> Brief:
Return each of the entries below precisely as it appears.

> Provided material:

Definition admit_bundle b storage (now : N) : io CoreError AdmissionTrust :=
  io_lift (validate_serving_profile b) ;;
  if st_allow_unauthenticated_bundles storage && no_trust_configured storage then
    io_lift (verify_structure b) ;;
    mret UnauthenticatedDemo
  else
    verification ← authenticate_bundle b storage now;
    mret (Authenticated (sv_signer_sha256 verification)).
End admission.

(** ** What admission establishes *)

Section admission_spec.
Context {CR : Crates} {SC : SealCrates}.
Implicit Types (b : Bundle) (storage : StorageConfig) (cert : Certificate).

(** Full and uncompressed, with no delta machinery: what the responder can serve. *)
Record servable b : Prop := {
  sb_full : m_bundle_type (b_manifest b) = Full;
  sb_plain c : m_compression (b_manifest b) = Some c ->
    cm_algorithm c = CompressionNone /\ cm_dictionary_digest c = None;
  sb_no_tombstone : Forall (fun r => is_tombstone r = false) (b_index b);
  sb_no_base : co_base_manifest_digest (m_continuity (b_manifest b)) = None;
  sb_no_chain : co_chain_length (m_continuity (b_manifest b)) = 0;
}.

(** The file at [p] holds a certificate, [der] encoded. *)
Definition configured_cert (w : World) (p : path) (der : bytes) : Prop :=
  exists contents cert, w_files w !! p = Some contents /\
    (cert_from_pem contents = Ok cert \/ cert_from_der contents = Ok cert) /\
    cert_to_der cert = Ok der.

(** The signer is pinned, or vouched for by an anchor, in the configured files. *)
Definition trusted_signer storage (w : World) (now : N) cert : Prop :=
  (exists p pin der, p ∈ st_seal_signer_pins storage /\ configured_cert w p pin /\
     normalized pin der /\ cert_to_der cert = Ok der) \/
  (exists ps p der anchor, st_seal_trust_anchors storage = Some ps /\ p ∈ ps /\
     configured_cert w p der /\ cert_from_der der = Ok anchor /\ profile_ok anchor now true /\
     (cert = anchor \/ issued_by cert anchor)).

(** Every scope of the bundle is authorized for the signer, if any restriction
    is configured. *)
Definition scopes_authorized storage b (signer_sha256 : string) : Prop :=
  st_seal_authorizations storage <> [] ->
  Forall (fun scope => exists auth, auth ∈ st_seal_authorizations storage /\
    authorizes signer_sha256 b scope auth = true) (m_ca_scopes (b_manifest b)).

(** The guarantees of an authenticated bundle. *)
Record authenticated b storage (w : World) (now : N) (v : SealVerification) : Prop := {
  au_verified : exists m, verified b m;
  au_signer : exists cert, seal_authentic (b_manifest_bytes b) (b_seal_bytes b) cert /\
    profile_ok cert now false /\ trusted_signer storage w now cert /\ reports v cert;
  au_scopes : scopes_authorized storage b (sv_signer_sha256 v);
}.

(** The guarantees of an admitted bundle, by the trust reported. *)
Definition admitted b storage (w : World) (now : N) (trust : AdmissionTrust) : Prop :=
  servable b /\ (exists m, verified b m) /\
  match trust with
  | Authenticated signer_sha256 =>
      exists v, sv_signer_sha256 v = signer_sha256 /\ authenticated b storage w now v
  | UnauthenticatedDemo =>
      st_allow_unauthenticated_bundles storage = true /\ st_seal_signer_pins storage = [] /\
      default [] (st_seal_trust_anchors storage) = [] /\ st_seal_authorizations storage = []
  end.
End admission_spec.

Section admission_props.
Context {CR : Crates} {SC : SealCrates}.
Implicit Types (b : Bundle) (storage : StorageConfig).

Lemma validate_serving_profile_Ok b : validate_serving_profile b = Ok tt <-> servable b.
Proof.
  unfold validate_serving_profile. rewrite !seq_Ok, !ensure_iff, !bool_decide_eq_true, N.eqb_eq.
  assert (match m_compression (b_manifest b) with
    | None => Ok tt
    | Some c =>
        ensure (bool_decide (cm_algorithm c = CompressionNone))
          (profile_error "compressed bundle; serve an uncompressed bundle instead") ;;
        ensure (bool_decide (cm_dictionary_digest c = None))
          (profile_error "compression dictionary; serve an uncompressed bundle instead")
    end = Ok tt <-> forall c, m_compression (b_manifest b) = Some c ->
      cm_algorithm c = CompressionNone /\ cm_dictionary_digest c = None) as ->.
  { destruct (m_compression (b_manifest b)) as [c|]; [|by split].
    rewrite seq_Ok, !ensure_iff, !bool_decide_eq_true. naive_solver. }
  assert (negb (existsb is_tombstone (b_index b)) = true <->
    Forall (fun r => is_tombstone r = false) (b_index b)) as ->.
  { rewrite negb_true_iff. induction (b_index b) as [|r l IH]; cbn; [by split|].
    rewrite orb_false_iff, Forall_cons. by rewrite IH. }
  split; [intros (? & ? & ? & ? & ?); by constructor|by intros []].
Qed.

Lemma structure_verified b : verify_structure b = Ok tt <-> exists m, verified b m.
Proof.
  unfold verify_structure. split.
  - intros H. inv_ok. match goal with Hv : Verify.verify_structure b = _ |- _ =>
      apply Verify.verify_structure_Ok in Hv as (m & Hm & _) end. by exists m.
  - intros [m Hm]. destruct (Verify.verify_structure b) as [r|e] eqn:E; [done|].
    exfalso. assert (exists r, Verify.verify_structure b = Ok r) as [r Hr]; [|congruence].
    eexists. apply Verify.verify_structure_Ok. by exists m.
Qed.

Lemma read_certs_Done paths w cs w' :
  read_certs paths w = (Done cs, w') ->
  Forall2 (configured_cert w) paths cs /\ same_files w w'.
Proof.
  revert w cs w'. induction paths as [|p paths IH]; intros w cs w' H; cbn in H.
  - by injection H as <- <-.
  - unfold read_cert in H. inv_io. rename select (read_file _ _ = _) into Hr. apply read_file_Done in Hr as [Hf Hs].
    rename select (read_certs _ _ = _) into Hc. apply IH in Hc as [Hall Hs'].
    inv_ok. split; [|by etrans]. constructor.
    + eexists _, _. split; [done|]. split; [|done]. case_bool_decide; [by left|by right].
    + eapply Forall2_impl; [done|]. intros q c (co & ce & Hq & Hd). exists co, ce.
      split; [|done]. by rewrite (sf_files _ _ Hs) in Hq.
Qed.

> Result of this task:
Definition admit_bundle b storage (now : N) : io CoreError AdmissionTrust :=
  io_lift (validate_serving_profile b) ;;
  if st_allow_unauthenticated_bundles storage && no_trust_configured storage then
    io_lift (verify_structure b) ;;
    mret UnauthenticatedDemo
  else
    verification ← authenticate_bundle b storage now;
    mret (Authenticated (sv_signer_sha256 verification)).
End admission.

(** ** What admission establishes *)

Section admission_spec.
Context {CR : Crates} {SC : SealCrates}.
Implicit Types (b : Bundle) (storage : StorageConfig) (cert : Certificate).

(** Full and uncompressed, with no delta machinery: what the responder can serve. *)
Record servable b : Prop := {
  sb_full : m_bundle_type (b_manifest b) = Full;
  sb_plain c : m_compression (b_manifest b) = Some c ->
    cm_algorithm c = CompressionNone /\ cm_dictionary_digest c = None;
  sb_no_tombstone : Forall (fun r => is_tombstone r = false) (b_index b);
  sb_no_base : co_base_manifest_digest (m_continuity (b_manifest b)) = None;
  sb_no_chain : co_chain_length (m_continuity (b_manifest b)) = 0;
}.

(** The file at [p] holds a certificate, [der] encoded. *)
Definition configured_cert (w : World) (p : path) (der : bytes) : Prop :=
  exists contents cert, w_files w !! p = Some contents /\
    (cert_from_pem contents = Ok cert \/ cert_from_der contents = Ok cert) /\
    cert_to_der cert = Ok der.

(** The signer is pinned, or vouched for by an anchor, in the configured files. *)
Definition trusted_signer storage (w : World) (now : N) cert : Prop :=
  (exists p pin der, p ∈ st_seal_signer_pins storage /\ configured_cert w p pin /\
     normalized pin der /\ cert_to_der cert = Ok der) \/
  (exists ps p der anchor, st_seal_trust_anchors storage = Some ps /\ p ∈ ps /\
     configured_cert w p der /\ cert_from_der der = Ok anchor /\ profile_ok anchor now true /\
     (cert = anchor \/ issued_by cert anchor)).

(** Every scope of the bundle is authorized for the signer, if any restriction
    is configured. *)
Definition scopes_authorized storage b (signer_sha256 : string) : Prop :=
  st_seal_authorizations storage <> [] ->
  Forall (fun scope => exists auth, auth ∈ st_seal_authorizations storage /\
    authorizes signer_sha256 b scope auth = true) (m_ca_scopes (b_manifest b)).

(** The guarantees of an authenticated bundle. *)
Record authenticated b storage (w : World) (now : N) (v : SealVerification) : Prop := {
  au_verified : exists m, verified b m;
  au_signer : exists cert, seal_authentic (b_manifest_bytes b) (b_seal_bytes b) cert /\
    profile_ok cert now false /\ trusted_signer storage w now cert /\ reports v cert;
  au_scopes : scopes_authorized storage b (sv_signer_sha256 v);
}.

(** The guarantees of an admitted bundle, by the trust reported. *)
Definition admitted b storage (w : World) (now : N) (trust : AdmissionTrust) : Prop :=
  servable b /\ (exists m, verified b m) /\
  match trust with
  | Authenticated signer_sha256 =>
      exists v, sv_signer_sha256 v = signer_sha256 /\ authenticated b storage w now v
  | UnauthenticatedDemo =>
      st_allow_unauthenticated_bundles storage = true /\ st_seal_signer_pins storage = [] /\
      default [] (st_seal_trust_anchors storage) = [] /\ st_seal_authorizations storage = []
  end.
End admission_spec.

Section admission_props.
Context {CR : Crates} {SC : SealCrates}.
Implicit Types (b : Bundle) (storage : StorageConfig).

Lemma validate_serving_profile_Ok b : validate_serving_profile b = Ok tt <-> servable b.
Proof.
  unfold validate_serving_profile. rewrite !seq_Ok, !ensure_iff, !bool_decide_eq_true, N.eqb_eq.
  assert (match m_compression (b_manifest b) with
    | None => Ok tt
    | Some c =>
        ensure (bool_decide (cm_algorithm c = CompressionNone))
          (profile_error "compressed bundle; serve an uncompressed bundle instead") ;;
        ensure (bool_decide (cm_dictionary_digest c = None))
          (profile_error "compression dictionary; serve an uncompressed bundle instead")
    end = Ok tt <-> forall c, m_compression (b_manifest b) = Some c ->
      cm_algorithm c = CompressionNone /\ cm_dictionary_digest c = None) as ->.
  { destruct (m_compression (b_manifest b)) as [c|]; [|by split].
    rewrite seq_Ok, !ensure_iff, !bool_decide_eq_true. naive_solver. }
  assert (negb (existsb is_tombstone (b_index b)) = true <->
    Forall (fun r => is_tombstone r = false) (b_index b)) as ->.
  { rewrite negb_true_iff. induction (b_index b) as [|r l IH]; cbn; [by split|].
    rewrite orb_false_iff, Forall_cons. by rewrite IH. }
  split; [intros (? & ? & ? & ? & ?); by constructor|by intros []].
Qed.

Lemma structure_verified b : verify_structure b = Ok tt <-> exists m, verified b m.
Proof.
  unfold verify_structure. split.
  - intros H. inv_ok. match goal with Hv : Verify.verify_structure b = _ |- _ =>
      apply Verify.verify_structure_Ok in Hv as (m & Hm & _) end. by exists m.
  - intros [m Hm]. destruct (Verify.verify_structure b) as [r|e] eqn:E; [done|].
    exfalso. assert (exists r, Verify.verify_structure b = Ok r) as [r Hr]; [|congruence].
    eexists. apply Verify.verify_structure_Ok. by exists m.
Qed.

Lemma read_certs_Done paths w cs w' :
  read_certs paths w = (Done cs, w') ->
  Forall2 (configured_cert w) paths cs /\ same_files w w'.
Proof.
  revert w cs w'. induction paths as [|p paths IH]; intros w cs w' H; cbn in H.
  - by injection H as <- <-.
  - unfold read_cert in H. inv_io. rename select (read_file _ _ = _) into Hr. apply read_file_Done in Hr as [Hf Hs].
    rename select (read_certs _ _ = _) into Hc. apply IH in Hc as [Hall Hs'].
    inv_ok. split; [|by etrans]. constructor.
    + eexists _, _. split; [done|]. split; [|done]. case_bool_decide; [by left|by right].
    + eapply Forall2_impl; [done|]. intros q c (co & ce & Hq & Hd). exists co, ce.
      split; [|done]. by rewrite (sf_files _ _ Hs) in Hq.
Qed.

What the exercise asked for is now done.